We use a number of platforms for our civil works and road designs due to our client requirements and simply some tools are better then others or some users prefer a tool and are good at their jobs, on any typical day in our office we have teams on 12D, Autodesk Civil3D, Bentley MX and/or Geopak.
Fortunately Autodesk acquired a tool a few years ago that imports all these tool sets called Civil View(Used to be Dynamite), built into 3DS Max Design as of 2014. Prior versions it was an addon bundled with the software.
Anyway as string/alignment designs (strings/alignments are a very important tool civil designer use to create roads, kerbs, drainage from a single polyline connected to an assembly, for Revit people think of sweeps that could auto cut/fill topography, as well as create the object) paths and surfaces can be complex sometimes the routines do not always play that nicely with bringing data in, other times it can simply be the size of the datasets. As a importation tool though for us it really does a great job to quickly create very large Civil Visualisations and Conceptual Options for stakeholders who are typically council, government related, and add visual enhancements like vehicles, road signage and that sort of thing.

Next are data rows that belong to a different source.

(* ===== verification/PerThings.v ===== *)
(** Fixed-point fractions of one ([primitives/arithmetic/src/per_things.rs]): [Percent], [PerU16], [Permill], [Perbill] and [Perquintill], which one macro implements.

    A type is given by the number of its parts and by the widths of the integers that the macro is called with; a value is its number of parts.  The operations that are generic in an integer type [N] take its width [wn].
    Arithmetic wraps around at the width of its type, as in a release build; [None] is a panic, and where a function returns an [Option] or a [Result] itself, the outer option is for the panic. *)

From S2P Require Import Prelude Arith128.

Record PerType := mkPer { accuracy : Z; inner_bits : Z; upper_bits : Z }.

Definition Percent : PerType := mkPer 100 8 16.
Definition PerU16 : PerType := mkPer 65535 16 32.
Definition Permill : PerType := mkPer 1000000 32 64.
Definition Perbill : PerType := mkPer 1000000000 32 64.
Definition Perquintill : PerType := mkPer 1000000000000000000 64 128.

Definition wrap (w z : Z) : Z := z mod 2 ^ w.
Definition saturating_mul (w x y : Z) : Z := Z.min (x * y) (umax w).

(** [saturated_into], for a number that is not negative *)
Definition saturated_into (w x : Z) : Z := Z.min x (umax w).

Definition try_into (w x : Z) : option Z := if x <=? umax w then Some x else None.

(** ** Rounding *)

Inductive SignedRounding := High | Low | NearestPrefHigh | NearestPrefLow | Major | Minor | NearestPrefMajor | NearestPrefMinor.

Definition from_signed (rounding : SignedRounding) (negative : bool) : Rounding :=
  match rounding, negative with
  | Low, true | Major, _ | High, false => Up
  | High, true | Minor, _ | Low, false => Down
  | NearestPrefMajor, _ | NearestPrefHigh, false | NearestPrefLow, true => NearestPrefUp
  | NearestPrefMinor, _ | NearestPrefLow, false | NearestPrefHigh, true => NearestPrefDown
  end.

Definition div_rounded (wn n d : Z) (r : Rounding) : option Z :=
  if d =? 0 then None
  else
    let o := n / d in
    let up :=
      match r with
      | Up => negb (n mod d =? 0)
      | NearestPrefDown => let rem := n mod d in d / 2 <? rem
      | NearestPrefUp => let rem := n mod d in wrap wn (d / 2 + d mod 2) <=? rem
      | Down => false
      end in
    Some (if up then wrapping_add wn o 1 else o).

Section PerThing.
Context (P : PerType).

Abbreviation max := (accuracy P).
Abbreviation upper := (upper_bits P).
Abbreviation inner := (inner_bits P).

(** ** Multiplication of a number by a fraction *)

Definition rational_mul_correction (x numer denom : Z) (rounding : Rounding) : option Z :=
  if denom =? 0 then None
  else
    let rem := x mod denom in
    let rem_inner := saturated_into inner rem in
    let rem_mul_upper := wrap upper (rem_inner * numer) in
    let rem_mul_div_inner := saturated_into inner (rem_mul_upper / denom) in
    let up :=
      match rounding with
      | Down => false
      | Up => 0 <? rem_mul_upper mod denom
      | NearestPrefDown => denom / 2 <? rem_mul_upper mod denom
      | NearestPrefUp => wrap upper (denom / 2 + denom mod 2) <=? rem_mul_upper mod denom
      end in
    Some (if up then wrapping_add inner rem_mul_div_inner 1 else rem_mul_div_inner).

Definition overflow_prune_mul (wn x part : Z) (rounding : Rounding) : option Z :=
  let maximum := max in
  c ← rational_mul_correction x part max rounding;
  Some (wrapping_add wn (wrap wn (x / maximum * part)) c).

Definition saturating_reciprocal_mul (wn x part : Z) (rounding : Rounding) : option Z :=
  let maximum := max in
  c ← rational_mul_correction x max part rounding;
  Some (saturating_add wn (saturating_mul wn (x / part) maximum) c).

Definition mul_floor (wn self b : Z) : option Z := overflow_prune_mul wn b self Down.
Definition mul_ceil (wn self b : Z) : option Z := overflow_prune_mul wn b self Up.

(** The operator on a number, such as a balance. *)
Definition mul_n (wn self b : Z) : option Z := overflow_prune_mul wn b self NearestPrefDown.

(** ** Construction *)

Definition from_parts (parts : Z) : Z := parts `min` max.
Definition one : Z := from_parts max.
Definition zero : Z := from_parts 0.
Definition is_one (self : Z) : bool := self =? max.
Definition is_zero (self : Z) : bool := self =? 0.

Definition from_percent (x : Z) : Z := wrap inner (wrap upper ((if 100 <? x then 100 else x) * max) / 100).
Definition from_perthousand (x : Z) : Z := wrap inner (wrap upper ((if 1000 <? x then 1000 else x) * max) / 1000).

Definition from_rational_with_rounding (wn p q : Z) (r : Rounding) : option (option Z) :=
  if q =? 0 then Some None
  else if q <? p then Some None
  else
    factor ← div_rounded wn q max Up;
    let factor := factor `max` 1 in
    q_reduce ← div_rounded wn q factor r;
    q_reduce ← try_into inner q_reduce;
    p_reduce ← div_rounded wn p factor r;
    p_reduce ← try_into inner p_reduce;
    let n := wrap upper (p_reduce * max) in
    let d := q_reduce in
    part ← div_rounded upper n d r;
    Some (Some (wrap inner part)).

Definition from_rational (wn p q : Z) : option Z := o ← from_rational_with_rounding wn p q Down; Some (default one o).

(** ** Arithmetic on fractions *)

Definition less_epsilon (self : Z) : Z := if is_zero self then self else from_parts (wrapping_sub inner self 1).
Definition plus_epsilon (self : Z) : Z := if is_one self then self else from_parts (wrapping_add inner self 1).

(** As an operation of [Upper], whose products are those of the parts. *)
Definition square (self : Z) : option Z := from_rational upper (wrap upper (self * self)) (wrap upper (max * max)).

Definition mul (self rhs : Z) : Z := from_parts (wrap inner (wrap upper (self * rhs) / max)).

(** [while exp > 0 && !result.is_zero()] *)
Fixpoint pow_loop (fuel : nat) (self result exp : Z) : option Z :=
  if (0 <? exp) && negb (is_zero result) then
    match fuel with
    | O => None
    | S fuel =>
        let '(result, exp) := if exp mod 2 =? 0 then (result, exp) else (mul result self, exp - 1) in
        self ← square self;
        pow_loop fuel self result (exp / 2)
    end
  else Some result.

Definition pow (self exp : Z) : option Z := if (exp =? 0) || is_one self then Some one else pow_loop 64 self self (exp - 1).

Definition div (self rhs : Z) : option Z := from_rational inner self rhs.

(** The result of a failed division is one. *)
Definition saturating_div (self rhs : Z) (r : Rounding) : option Z := o ← from_rational_with_rounding inner self rhs r; Some (default one o).

Definition int_mul (self b : Z) : Z := from_parts (saturating_mul inner self b).

(** [Saturating] *)
Definition saturating_add_per (self rhs : Z) : Z := from_parts (saturating_add inner self rhs).
Definition saturating_sub_per (self rhs : Z) : Z := from_parts (saturating_sub self rhs).
Definition left_from_one (self : Z) : Z := saturating_sub_per one self.

Definition add (self rhs : Z) : Z := from_parts (wrapping_add inner self rhs).
Definition sub (self rhs : Z) : Z := from_parts (wrapping_sub inner self rhs).

Definition checked_add_per (self rhs : Z) : option Z := i ← checked_add inner self rhs; if max <? i then None else Some (from_parts i).
Definition checked_sub_per (self v : Z) : option Z := i ← checked_sub self v; Some (from_parts i).

(** ** Decoding, of the parts *)

Definition decode (i : Z) : option Z := if i <=? max then Some i else None.

(** [CompactAs] *)
Definition decode_from (x : Z) : Z := from_parts x.
End PerThing.

(** The examples of the documentation and of the tests. *)
Example per_thing_tests :
  from_rational Percent 64 989 1000 = Some 98 ∧
  (from_rational_with_rounding Percent 64 985 1000 <$> [NearestPrefDown; NearestPrefUp; Up; Down]) = [Some (Some 98); Some (Some 99); Some (Some 99); Some (Some 98)] ∧
  from_rational_with_rounding Percent 64 1001 1000 Up = Some None ∧
  ((λ s, mul_n Percent 64 s 10) <$> [34; 36]) = [Some 3; Some 4] ∧ mul_floor Percent 64 36 10 = Some 3 ∧ mul_ceil Percent 64 34 10 = Some 4 ∧
  saturating_reciprocal_mul Percent 64 10 60 NearestPrefUp = Some 17 ∧ saturating_reciprocal_mul Percent 64 10 60 Down = Some 16 ∧ saturating_reciprocal_mul Percent 64 10 61 Up = Some 17 ∧
  (saturating_div Percent 2 3 <$> [Down; NearestPrefDown]) = [Some 66; Some 67] ∧ (saturating_div Percent 1 3 <$> [NearestPrefUp; Up]) = [Some 33; Some 34].
Proof. vm_compute. repeat split. Qed.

String/feature lines in 3DS Max are only require if you want a line to layout objects like vehicles, traffic lights, signage etc.... otherwise they are not doing a huge amount for your file.
3ds Max is very stable with very large geometric datasets, and I've yet to create something for visualisation so unwieldy it was unable to handle the data, I should point out we use a GPU rendering tool and Max is our file container and manager of complex and large scene data, we don't use the rendering tools in it, only the animation and scene setups.

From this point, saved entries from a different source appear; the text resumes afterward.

Lemma ceil_run a : in_range t a → Fixed.ceil F a = Some (let c := - (- a / div) * div in if c <=? int_max t then c else c - div).
Proof.
  intros Ha. destruct (div_u128 F HF) as (_ & Hdp & Ht & Hdr). destruct (int_bounds t Ht) as [Hmax Hmin]. unfold Fixed.ceil, Fixed.is_negative. cbv zeta. destruct (Z.ltb_spec a 0) as [Hlt|Hge].
  - rewrite trunc_run by done. rewrite <- Z.quot_div_nonneg by lia. rewrite Z.quot_opp_l, Z.opp_involutive by lia. destruct (quot_nonpos a ltac:(lia)) as [_ Hq]. pose proof (Z.mul_nonpos_nonneg _ div Hq ltac:(lia)). by rewrite (proj2 (Z.leb_le _ _)) by lia.
  - rewrite frac_run by done. cbn [mbind option_bind]. pose proof (Z.quot_rem' a div) as Hqr. destruct (rem_bounds a) as [Hrp _]. specialize (Hrp Hge). set (q := a `quot` div) in *. set (r := a `rem` div) in *.
    replace (if q =? 0 then a else Z.abs r) with r by (destruct (Z.eqb_spec q 0) as [H0|]; [rewrite H0 in Hqr; lia|lia]). destruct (Z.eqb_spec r 0) as [H0|H0].
    + replace (- a / div) with (- q) by (apply (Z.div_unique _ _ _ 0); lia). rewrite (proj2 (Z.leb_le _ _)) by (unfold in_range in Ha; lia). f_equal. lia.
    + rewrite trunc_up by done. fold q. replace (- a / div) with (- (q + 1)) by (apply (Z.div_unique _ _ _ (div - r)); lia). rewrite Z.opp_involutive. destruct (_ <=? _); f_equal. lia.
Qed.

Lemma round_near a : in_range t a → let near := Z.sgn a * ((2 * Z.abs a + div) / (2 * div)) * div in in_range t near → a <= - div ∨ - div < 2 * a → Fixed.round F a = Some near.
Proof.
  intros Ha near Hn Hside. destruct (div_u128 F HF) as (_ & Hdp & _). rewrite round_run by done. cbv zeta. f_equal. pose proof (Z.quot_rem' a div) as Hqr. destruct (rem_bounds a) as [Hrp Hrn]. unfold near, in_range in *. clear near.
  set (q := a `quot` div) in *. set (r := a `rem` div) in *. assert (Hk : ∀ k, 2 * div * k <= 2 * Z.abs a + div < 2 * div * (k + 1) → (2 * Z.abs a + div) / (2 * div) = k) by (intros k Hk; symmetry; apply (Z.div_unique _ _ _ (2 * Z.abs a + div - 2 * div * k)); lia).
  destruct (Z.lt_trichotomy a 0) as [Hlt|[H0|Hgt]].
  - rewrite (Z.sgn_neg a) in * by lia. destruct (Z.eqb_spec q 0) as [Hq0|Hq0].
    + rewrite (Hk 0) by (rewrite Hq0 in Hqr; lia). rewrite (proj2 (Z.ltb_lt _ _)) by (rewrite Hq0 in Hqr; lia). rewrite Hq0. lia.
    + rewrite (Z.abs_neq r) by lia. destruct (Z.ltb_spec (2 * - r) div); [rewrite (Hk (- q)) by lia; lia|]. rewrite (proj2 (Z.ltb_ge 0 a)) by lia. rewrite (Hk (1 - q)) in * by lia. rewrite (proj2 (Z.leb_le _ _)) by lia. lia.
  - assert (Hq : q = 0) by (unfold q; rewrite H0; apply Z.quot_0_l; lia). rewrite Hq, H0. cbn [Z.eqb Z.sgn]. rewrite (proj2 (Z.ltb_lt _ _)) by lia. lia.
  - rewrite (Z.sgn_pos a) in * by lia. replace (if q =? 0 then a else Z.abs r) with r by (destruct (Z.eqb_spec q 0) as [Hq0|]; [rewrite Hq0 in Hqr; lia|lia]).
    destruct (Z.ltb_spec (2 * r) div); [rewrite (Hk q) by lia; lia|]. rewrite (proj2 (Z.ltb_lt 0 a)) by lia. rewrite (Hk (q + 1)) in * by lia. rewrite (proj2 (Z.leb_le _ _)) by lia. lia.
Qed.

(** C32. The integral parts of a fixed-point number.  The truncation and the ceiling are right, where the ceiling is the last integer below when the next one does not fit.  [floor] is right on numbers that are not negative and, when the
    result fits, on negative numbers with a fraction, but one too low on negative integers.  [round], which takes halves away from zero, is right when its result fits, but zero for the numbers above minus one and up to minus a half. *)
Theorem fixed_integral_parts (a : Z) : in_range t a →
  Fixed.trunc F a = Some (a `quot` div * div) ∧
  Fixed.ceil F a = Some (let c := - (- a / div) * div in if c <=? int_max t then c else c - div) ∧
  (0 <= a → Fixed.floor F a = Some (a / div * div)) ∧
  (a < 0 → a mod div ≠ 0 → int_min t <= a / div * div → Fixed.floor F a = Some (a / div * div)) ∧
  (a < 0 → a mod div = 0 → int_min t <= a - div → Fixed.floor F a = Some (a - div)) ∧
  (let near := Z.sgn a * ((2 * Z.abs a + div) / (2 * div)) * div in in_range t near → a <= - div ∨ - div < 2 * a → Fixed.round F a = Some near) ∧
  (- div < a → 2 * a <= - div → Fixed.round F a = Some 0).
Proof.
  intros Ha. destruct (div_u128 F HF) as (_ & Hdp & Ht & Hdr). destruct (int_bounds t Ht) as [Hmax Hmin]. pose proof (Z.div_mod a div ltac:(lia)) as Hdm. pose proof (Z.mod_pos_bound a div Hdp) as Hm. split; [by apply trunc_run|].
  split; [|split; [|split; [|split; [|split]]]].
  - by apply ceil_run.
  - intros H0. unfold Fixed.floor, Fixed.is_negative. rewrite (proj2 (Z.ltb_ge a 0)) by lia. rewrite trunc_run by done. by rewrite Z.quot_div_nonneg by lia.
  - intros H0 Hfr Hmn. unfold Fixed.floor, Fixed.is_negative. rewrite (proj2 (Z.ltb_lt a 0)) by lia. rewrite trunc_down by (done || lia). assert (Hq : a `quot` div = a / div + 1) by (apply quot_of_neg; done). rewrite Hq. replace (a / div + 1 - 1) with (a / div) by lia. by rewrite (proj2 (Z.leb_le _ _)).
  - intros H0 Hfr Hmn. unfold Fixed.floor, Fixed.is_negative. rewrite (proj2 (Z.ltb_lt a 0)) by lia. rewrite trunc_down by (done || lia). assert (Hq : a `quot` div = a / div) by (apply quot_of_int; done). rewrite Hq. rewrite (proj2 (Z.leb_le _ _)) by lia. f_equal. lia.
  - intros near Hn Hside. by apply round_near.
  - intros H1 H2. rewrite round_run by done. cbv zeta. assert (H0 : a `quot` div = 0) by (destruct (quot_nonpos a ltac:(lia)) as [Hq1 Hq2]; nia). rewrite H0. cbn [Z.eqb]. by rewrite (proj2 (Z.ltb_lt _ _)) by lia.
Qed.
End Parts.

Lemma fixed_integral_parts_witness : Fixed.floor FixedI128 (- (3 * DIV FixedI128)) = Some (- (4 * DIV FixedI128)).
Proof.
  refine (eq_trans (proj1 (proj2 (proj2 (proj2 (proj2 (fixed_integral_parts FixedI128 (Forall_lookup_1 _ _ 2%nat _ fixed_types_wf eq_refl) (- (3 * DIV FixedI128)) _))))) _ _ _) _); [unfold in_range; cbn; lia|cbn; lia|done|cbn; lia|done].
Defined.

(** ** Where the names mislead *)

(** Minus three fifths is rounded to zero; [is_one] is about the numerator; an exponent of 2 ^ 32 is cast to zero; [checked_div] truncates where [const_checked_div] takes the nearest number. *)
Example fixed_surprises :
  Fixed.round FixedI64 (-600000000) = Some 0 ∧ Fixed.is_one (Fixed.one FixedU128) = false ∧ Fixed.saturating_pow FixedU64 (2 * DIV FixedU64) (2 ^ 32) = Some (Fixed.one FixedU64) ∧
  Fixed.checked_div FixedI64 2 (3 * DIV FixedI64) = Some (Some 0) ∧ Fixed.checked_rounding_div FixedI64 2 (3 * DIV FixedI64) NearestPrefLow = Some (Some 1).
Proof. vm_compute. repeat split. Qed.

(** ** Square root and conversion *)

Section Roots.
Context (F : FixedType).
Hypothesis HF : fixed_wf F.

Abbreviation t := (inner F).
Abbreviation div := (DIV F).

(** The square root is that of the numerator times the denominator when their product fits into 128 bits, and a product of two square roots, which is not above it, otherwise. *)
Lemma try_sqrt_run a : in_range t a →
  Fixed.try_sqrt F a = Some (if a <? 0 then None else Some (if a * div <=? umax 128 then Z.sqrt (a * div) else Z.sqrt a * Z.sqrt div)) ∧
  (0 <= a → Z.sqrt a * Z.sqrt div <= Z.sqrt (a * div) <= int_max t).
Proof.
  intros Ha. destruct (HF) as (_ & _ & H10). destruct (div_u128 F HF) as (Hdu & Hdp & Ht & Hdr). destruct (int_bounds t Ht) as [Hmax Hmin]. unfold in_range in *. assert (Hbound : 0 <= a → Z.sqrt a * Z.sqrt div <= Z.sqrt (a * div) <= int_max t).
  { intros H0. split; [apply Z.sqrt_mul_below|]. apply Z.lt_succ_r, Z.sqrt_lt_square; [apply Z.mul_nonneg_nonneg; lia|lia|]. assert (a * div <= int_max t * int_max t) by (apply Z.mul_le_mono_nonneg; lia). unfold Z.succ. lia. }
  split; [|done]. unfold Fixed.try_sqrt. destruct (Z.eqb_spec a 0) as [->|Hne]; [done|]. destruct (Z.ltb_spec a 1) as [Hlt|Hge]; [by rewrite (proj2 (Z.ltb_lt _ _)) by lia|]. rewrite (proj2 (Z.ltb_ge _ _)) by lia. specialize (Hbound ltac:(lia)).
  assert (Hau : is_u128 a) by (unfold is_u, umax; lia). pose proof (Z.sqrt_nonneg a). pose proof (Z.sqrt_nonneg div). pose proof (Z.mul_nonneg_nonneg (Z.sqrt a) (Z.sqrt div) ltac:(lia) ltac:(lia)). destruct (Z.leb_spec (a * div) (umax 128)).
  - rewrite sqrt_run by (split; [apply Z.mul_nonneg_nonneg; lia|done]). cbn [mbind option_bind]. rewrite cast_id; [done|done|]. pose proof (Z.sqrt_nonneg (a * div)). lia.
  - rewrite !sqrt_run by done. cbn [mbind option_bind]. rewrite wrap_id by (unfold umax; lia). rewrite cast_id; [done|done|]. lia.
Qed.

(** Into parts per billion, rounded to the nearest. *)
Lemma into_perbill_run a : in_range t a → ∃ v, Fixed.into_perbill F a = Some v ∧ valid Perbill v ∧ (0 <= a <= div → rounds NearestPrefDown (a * 1000000000) div v) ∧ (a < 0 → v = 0) ∧ (div < a → v = 1000000000).
Proof.
  intros Ha. destruct (div_u128 F HF) as (Hdu & Hdp & Ht & Hdr). destruct (int_bounds t Ht) as [Hmax Hmin]. unfold in_range in *. unfold Fixed.into_perbill. destruct (Z.leb_spec a 0) as [Hle|Hgt].
  { exists 0. split; [done|]. split; [unfold valid; cbn; lia|]. split; [intros; assert (a = 0) as -> by lia; cbn; lia|]. split; [done|lia]. }
  destruct (Z.leb_spec div a) as [Hle1|Hlt]; [exists 1000000000; split; [done|]; split; [unfold valid; cbn; lia|]; split; [intros; assert (a = div) as -> by lia; cbn; lia|]; split; [lia|done]|].
  rewrite mulrat_run by (unfold is_u, umax in *; lia). rewrite (proj2 (Z.eqb_neq div 0)) by lia. cbv zeta. fold (rounded NearestPrefDown (a * 1000000000) div). cbn [mbind option_bind].
  assert (Hv : 0 <= rounded NearestPrefDown (a * 1000000000) div <= 1000000000) by (split; [apply rounded_nonneg; lia|apply rounded_le; lia]). rewrite (proj2 (Z.ltb_lt _ W)) by lia. rewrite (proj2 (Z.ltb_ge (umax 32) _)) by (unfold umax; lia).
  eexists. split; [done|]. unfold from_parts. cbn [accuracy Perbill]. rewrite Z.min_l by lia. split; [unfold valid; cbn [accuracy Perbill]; lia|]. split; [intros _; by apply rounded_rounds|]. lia.
Qed.
End Roots.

An example is the following of which I have been able to get the road designs and PAD's across but the software was unable to convert the main LiDAR surface from Civil3D.
In these case the surface wouldn't come across and the warnings in the export from Civil3D tell me that aswell. If you are guiding a Civil Engineer through this process make sure they tell you if there are any errors in the export to save any hassle with trying to figure out why Max isn't working, when it's not the issue.
As with any failures it's time to drop to the next attempt at importation and that's using landXML. LandXML is a pretty good format for exchanging data, however like IFC or DXF it creates large files that describe geometry and not design intent, most Civil programs work in similar fashion and the conversion is generally pretty good except for things like super elevations, assemblies and the like.
Anyway so I exported the LiDAR surface only, this generated a 1.5gig file. Now bringing this into 3ds Max takes a long time so make sure this is done as an overnight activity to not tie up resources. The final Max file was around 450mg and runs relatively very quick.
In this scenario I used the Export to Civil View for 3ds max tool, the other import tools in Max require the right settings from 12D or MX but there is no need for custom formats or exports like Civil3D. For 12D simply ask your civil designers for the main files they should be saved as ASCII format already, or depending on how they built their models you might want them to combine it all in a single export. 12D files handle large datasets for better then Civil3D without having to split files and create additional CAD management so in many cases our largest projects are done in 12D.
If you need complex scene animations, 4D, Road analysis or phasing your best to discuss with your Civil engineer what you are trying to achieve and if they are agreeable you can get them to quickly build a number of joined and split surfaces both existing and during/post construction to get the surfaces you need.
The end results really make a big difference on large civil projects with little time investment.